== Work to complete ==
In the material below, find the line containing "exists db', DbgSrv_dtor r.2 = Returns db'" and the line containing "- destruct Hh as (Hs & Ht & _). split;", then reproduce exactly both of them and every line between, and nothing else.
Start of Block
(** C10: the constructor initialises the handles and the thread of the
    processing loop only; the stop handle and the thread of the network
    loop are initialised by a [start] that returns true and by nothing
    else.  The destructor signals that handle and joins that thread
    without a test: on a bridge that was never started, and on one whose
    [start] returned false, it uses a handle that was never initialised
    (and the thread it would join next was never created); after a
    [start] that returned true it returns. *)
Theorem DbgSrv_dtor_requires_start v8 port os :
  (dbgsrv_stop_ (DbgSrv_ctor v8) = async_uninit /\
   dbgsrv_thread_ (DbgSrv_ctor v8) = thread_uninit /\
   dbgproc_proc_ (DbgSrv_ctor v8) = async_idle /\
   dbgproc_stop_ (DbgSrv_ctor v8) = async_idle /\
   dbgproc_thread_ (DbgSrv_ctor v8) = thread_running) /\
  DbgSrv_dtor (DbgSrv_ctor v8) = Undefined (uninit_async a_dbgsrv_stop_) /\
  uv_thread_join t_dbgsrv_thread_ (DbgSrv_ctor v8)
    = Undefined (uninit_thread t_dbgsrv_thread_) /\
  let r := start port os (DbgSrv_ctor v8) in
  if r.1 then
    dbgsrv_stop_ r.2 = async_idle /\ dbgsrv_thread_ r.2 = thread_running /\
    exists db', DbgSrv_dtor r.2 = Returns db'
  else
    dbgsrv_stop_ r.2 = async_uninit /\ dbgsrv_thread_ r.2 = thread_uninit /\
    DbgSrv_dtor r.2 = Undefined (uninit_async a_dbgsrv_stop_) /\
    uv_thread_join t_dbgsrv_thread_ r.2 = Undefined (uninit_thread t_dbgsrv_thread_).
Proof.
  split; [done|]. split; [by apply DbgSrv_dtor_uninit|].
  split; [by apply uv_thread_join_uninit|].
  intros r. pose proof (start_handles port os (DbgSrv_ctor v8)) as Hh.
  pose proof (start_running v8 port os) as Hrun.
  fold r in Hh, Hrun. simpl in Hh. destruct r.1.
  - destruct Hh as (Hs & Ht & _). split; [done|]. split; [done|].
    exists (dtor_result r.2). by apply DbgSrv_dtor_running, Hrun.
  - destruct Hh as (Hs & Ht & _).
    split; [done|]. split; [done|].
    split; [by apply DbgSrv_dtor_uninit|by apply uv_thread_join_uninit].
Qed.

End Shutdown.

Example connected_bridge_running : bridge_running connected_bridge.
Proof. unfold bridge_running. vm_compute. tauto. Qed.

Lemma DbgSrv_dtor_sequence_witness :
  exists db',
    DbgSrv_dtor connected_bridge = Returns db' /\
    run_stmts dtor_stmts [["late"]; []; ["later"]] connected_bridge = Returns db' /\
    effects db' = effects connected_bridge ++ dtor_effects dbgsrv_connected /\
    msg_queue_ db' = [] /\
    callback_ (v8_ db') = None.
Proof.
  destruct (DbgSrv_dtor_sequence connected_bridge [["late"]; []; ["later"]]
              connected_bridge_running)
    as (db' & H1 & H2 & H3 & H4 & H5 & _).
  destruct connected_bridge_state as (Hst & _ & _ & _ & Hq).
  rewrite Hst in H3. rewrite Hq in H4.
  exists db'. exact (conj H1 (conj H2 (conj H3 (conj H4 H5)))).
Defined.

Example dtor_effects_connected :
  dtor_effects dbgsrv_connected =
  [fx_debugger_stop;
   fx_uv_async_send a_dbgsrv_stop_;
   fx_uv_close_async a_dbgsrv_send_; fx_uv_close_tcp s_dbgsrv_clnt_;
   fx_uv_close_tcp s_dbgsrv_serv_; fx_uv_close_async a_dbgsrv_stop_;
   fx_uv_thread_join t_dbgsrv_thread_; fx_uv_loop_close l_dbgsrv_loop_;
   fx_uv_async_send a_dbgproc_stop_;
   fx_uv_close_async a_dbgproc_proc_; fx_uv_close_async a_dbgproc_stop_;
   fx_uv_thread_join t_dbgproc_thread_; fx_uv_loop_close l_dbgproc_loop_].
Proof. reflexivity. Qed.

(** The join does not return while a handle of its loop stays active: had
    the state been recorded as offline with the listener still listening,
    [shutdown_] would close nothing and the destructor would wait for ever. *)
Example DbgSrv_dtor_blocks :
  DbgSrv_dtor (set_status_ dbgsrv_offline connected_bridge) = Blocks t_dbgsrv_thread_.
Proof. vm_compute. reflexivity. Qed.

(** * Further properties *)

(** ** The process-wide runtime *)

Section Runtime.

Lemma runtime_run_cons op ops platform :
  runtime_run (op :: ops) platform =
  let r := match op with
           | op_initialize icu ok => initialize icu ok platform
           | op_dispose => dispose platform
           end in
  ((op, r.1) :: (runtime_run ops r.2).1, (runtime_run ops r.2).2).
Proof.
  simpl. destruct op; [destruct (initialize _ _ _)|destruct (dispose _)];
    simpl; by destruct (runtime_run ops _).
Qed.

(** X1: over any sequence of [initialize] and [dispose] calls, the calls
    of [initialize] that returned true, plus one if the platform was
    installed at the start, are at most the calls of [dispose] that returned
    true, plus one if it is installed at the end.  Starting with no platform,
    [initialize] never succeeds twice without a successful [dispose] in
    between. *)
Theorem runtime_run_balance ops : forall platform,
  initialized (runtime_run ops platform).1 + installed platform
  <= disposed (runtime_run ops platform).1 + installed (runtime_run ops platform).2.
Proof.
  induction ops as [|op ops IH]; intros platform.
  - simpl. lia.
  - rewrite runtime_run_cons.
    destruct op as [icu ok|]; unfold initialize, dispose.
    + destruct platform, icu, ok; simpl;
        match goal with |- context [runtime_run ops ?p] => specialize (IH p) end;
        unfold initialized, disposed, installed in *; simpl in *; lia.
    + destruct platform; simpl;
        match goal with |- context [runtime_run ops ?p] => specialize (IH p) end;
        unfold initialized, disposed, installed in *; simpl in *; lia.
Qed.

(** X2: once a call of [initialize] got past [InitializeICU], the platform
    is installed whatever [V8::Initialize] answered: also after a call that
    returned false, every further [initialize] returns false, whatever the
    engine would answer, until [dispose] is called, which returns true and
    removes the platform. *)
Theorem initialize_refused_until_dispose (Initialize : bool) (args : list (bool * bool)) :
  (initialize true Initialize false).1 = Initialize /\
  runtime_run (map (fun a => op_initialize a.1 a.2) args ++ [op_dispose])
    (initialize true Initialize false).2
  = (map (fun a => (op_initialize a.1 a.2, false)) args ++ [(op_dispose, true)], false).
Proof.
  split; [done|]. change (initialize true Initialize false).2 with true.
  induction args as [|[icu ok] args IH]; [done|].
  cbn [map app]. rewrite runtime_run_cons. cbn [initialize fst snd].
  by rewrite IH.
Qed.

End Runtime.

(** ** Strings crossing the API *)

Section V8_strings.
Context `{E : Engine}.

Lemma c_str_idemp s : c_str (c_str s) = c_str s.
Proof.
  induction s as [|a s IH]; simpl; [done|].
  destruct (Ascii.eqb a Ascii.zero) eqn:Ha; simpl; [done|]. by rewrite Ha, IH.
Qed.

Lemma has_NUL_c_str s : has_NUL (c_str s) = false.
Proof.
  induction s as [|a s IH]; simpl; [done|].
  destruct (Ascii.eqb a Ascii.zero) eqn:Ha; simpl; [done|]. by rewrite Ha, IH.
Qed.

Lemma has_NUL_to_std_string value : has_NUL (to_std_string value) = false.
Proof.
  unfold to_std_string. destruct (Utf8Value value); [apply has_NUL_c_str|reflexivity].
Qed.

(** X3: [eval] hands the source to the engine as a C string: what
    follows the first NUL character of [src] plays no part, in the result
    or in the state. *)
Theorem eval_source_c_str src v : eval src v = eval (c_str src) v.
Proof. unfold eval, new_string. by rewrite c_str_idemp. Qed.

(** X4: the string [eval] returns holds no NUL character, whatever the
    script and the engine: results and exception texts are cut at the first
    one. *)
Theorem eval_result_no_NUL src v r (Hr : eval src v = Returns r) :
  has_NUL r.1 = false.
Proof.
  unfold eval in Hr. destruct (new_context v) as [c v0].
  destruct (Compile _); [|injection Hr as <-; apply has_NUL_to_std_string].
  destruct (Run _ _) as [[result|exception] g];
    [|injection Hr as <-; apply has_NUL_to_std_string].
  destruct (json_stringify _ _) as [[l g']| |]; simpl in Hr; try discriminate.
  injection Hr as <-. apply has_NUL_to_std_string.
Qed.

End V8_strings.

(** ** Registering the debugger callback *)

Section V8_registration.
Context `{E : Engine}.

(** X5: on an instance with a callback registered, [debugger_init]
    returns false and leaves the registered callback, its opaque pointer,
    the message handler and the queued commands as they are; it has all the
    same replaced [dbg_isolate_] by a newly created isolate. *)
Theorem debugger_init_refused cb cb' opq' v (Hreg : callback_ v = Some cb) :
  (debugger_init cb' opq' v).1 = false /\
  callback_ (debugger_init cb' opq' v).2 = Some cb /\
  callbackopq_ (debugger_init cb' opq' v).2 = callbackopq_ v /\
  message_handler (debugger_init cb' opq' v).2 = message_handler v /\
  commands (debugger_init cb' opq' v).2 = commands v /\
  isolate_ (debugger_init cb' opq' v).2 = isolate_ v /\
  dbg_isolate_ (debugger_init cb' opq' v).2 <> dbg_isolate_ v.
Proof.
  unfold debugger_init. simpl. rewrite Hreg. simpl.
  repeat split; try done.
  destruct (dbg_isolate_ v) as [i|]; simpl; [|done].
  intros Hi. injection Hi. lia.
Qed.

Lemma V8_step_registered op v v' :
  registered v -> V8_step op v = Returns v' -> registered v'.
Proof.
  unfold registered. intros [Hh Ho] Hstep.
  destruct op; simpl in Hstep.
  - apply bind_Returns in Hstep as [r [He Hr]]. injection Hr as <-.
    destruct (eval_same _ _ _ He) as (_ & _ & -> & -> & -> & _). done.
  - apply bind_Returns in Hstep as [r [He Hr]]. injection Hr as <-.
    destruct (call_same _ _ _ _ He) as (_ & _ & -> & -> & -> & _). done.
  - injection Hstep as <-. unfold debugger_init. simpl.
    destruct (callback_ v) eqn:Hc; simpl; rewrite ?Hc; [done|]. eauto.
  - apply bind_Returns in Hstep as [[b v1] [Hs Hr]]. injection Hr as <-.
    unfold debugger_send in Hs.
    destruct (dbg_isolate_ v) eqn:Hi; [|discriminate].
    destruct (callback_ v) eqn:Hc; injection Hs as <- <-; simpl; rewrite ?Hc; done.
  - injection Hstep as <-. unfold debugger_process.
    destruct (message_handler v) eqn:Hm; simpl; rewrite ?Hm; done.
  - injection Hstep as <-. simpl. split; [intros [? ?]|]; done.
Qed.

Lemma V8_ctor_registered : registered V8_ctor.
Proof. split; [intros [? ?]|]; done. Qed.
End of Block
== Task response ==
    exists db', DbgSrv_dtor r.2 = Returns db'
  else
    dbgsrv_stop_ r.2 = async_uninit /\ dbgsrv_thread_ r.2 = thread_uninit /\
    DbgSrv_dtor r.2 = Undefined (uninit_async a_dbgsrv_stop_) /\
    uv_thread_join t_dbgsrv_thread_ r.2 = Undefined (uninit_thread t_dbgsrv_thread_).
Proof.
  split; [done|]. split; [by apply DbgSrv_dtor_uninit|].
  split; [by apply uv_thread_join_uninit|].
  intros r. pose proof (start_handles port os (DbgSrv_ctor v8)) as Hh.
  pose proof (start_running v8 port os) as Hrun.
  fold r in Hh, Hrun. simpl in Hh. destruct r.1.
  - destruct Hh as (Hs & Ht & _). split; [done|]. split; [done|].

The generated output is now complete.